[Start of section]

Lemma prepare_dispatch_safe tok now x :
  safe (AutomationSchedulerService.prepare_dispatch tok now x)
    (λ d, run_created (AutomationOccurrenceDispatch.run d)).
Proof.
  unfold AutomationSchedulerService.prepare_dispatch. services.
  eapply safe_weaken; [apply safe_ret|]. intros d ->. constructor.
Qed.
Lemma dispatch_pending_safe tok now xs n :
  safe (AutomationSchedulerService.dispatch_pending tok now xs n) (λ _, True).
Proof.
  revert n. induction xs as [|x xs IH]; intros n; cbn [AutomationSchedulerService.dispatch_pending]; [services|].
  destruct (_ != _); [by apply IH|].
  eapply safe_bind; [apply prepare_dispatch_safe|intros d Hd].
  eapply safe_bind; [by apply bind_safe|intros [o|[]] _]; try apply IH; apply safe_throw.
Qed.
#[local] Hint Resolve dispatch_pending_safe : services.
Lemma dispatch_candidates_safe tok now cs n :
  safe (AutomationSchedulerService.dispatch_candidates tok now cs n) (λ _, True).
Proof.
  revert n. induction cs as [|c cs IH]; intros n; cbn [AutomationSchedulerService.dispatch_candidates]; services.
Qed.
#[local] Hint Resolve dispatch_candidates_safe : services.
Lemma execute_due_safe owner limit :
  safe (AutomationSchedulerService.execute_due owner limit) (λ _, True).
Proof. unfold AutomationSchedulerService.execute_due. services. Qed.

(** The guest is asked with the key of the start that was just granted. *)
Lemma begin_then_ask i n run_id m now (k : result StoreError AutomationOccurrenceDispatchResult.t → svc client Z)
    (Q : Z → Prop) :
  (∀ e, safe (k (Err e)) Q) →
  (∀ d v v' r, world_ok (world (Service.store v)) →
     AutomationOccurrence.id (AutomationOccurrenceDispatchResult.occurrence d) = i →
     Run.id (AutomationOccurrenceDispatchResult.run d) = run_id →
     k (Ok d) v = (v', r) →
     (∃ mine l l0, client_later (Service.store v) (Service.store v') mine ∧
        Service.sent v' = Service.sent v ++ l0 ++ l ∧ (request_key <$> l) `sublist_of` mine ∧
        (l0 = [] ∨ request_key <$> l0 = [(i, run_id)])) ∧ ∀ a, r = Ok a → Q a) →
  safe (try_store (begin_automation_occurrence_run i n run_id m now) ≫= k) Q.
Proof.
  intros He Hk v v' r Hw H. unfold mbind, method_bind, try_store in H.
  destruct (begin_automation_occurrence_run i n run_id m now (Service.store v)) as [c res] eqn:E.
  apply (client_begin_later others_do Hothers) in E as [Hl Hids]; [|done].
  set (v1 := v <| Service.store := c |>) in *.
  assert (Hw1 : world_ok (world (Service.store v1))) by (by apply (sched_steps_ok _ _ (proj1 Hl))).
  destruct res as [d|e].
  - destruct (Hids d eq_refl) as [Hi Hr].
    destruct (Hk d v1 v' r Hw1 Hi Hr H) as [(mine & l & l0 & Hl' & Hsent & Hsub & H0) HQ].
    split; [|done]. exists ([(i, run_id)] ++ mine), (l0 ++ l).
    split_and!; [by eapply client_later_trans|done|]. rewrite fmap_app. apply sublist_app; [|done].
    destruct H0 as [->| ->]; [apply sublist_nil_l|done].
  - destruct (He e v1 v' r Hw1 H) as [Hl' HQ]. split; [|done]. eapply svc_later_trans; [|exact Hl'].
    exists [], []. split_and!; [done|by rewrite app_nil_r|done].
Qed.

[End of section]

- Work to be completed -
Go through the records above and, whenever a line includes the word "exists", copy it.

- Answer to this task -
    split; [|done]. exists ([(i, run_id)] ++ mine), (l0 ++ l).
    exists [], []. split_and!; [done|by rewrite app_nil_r|done].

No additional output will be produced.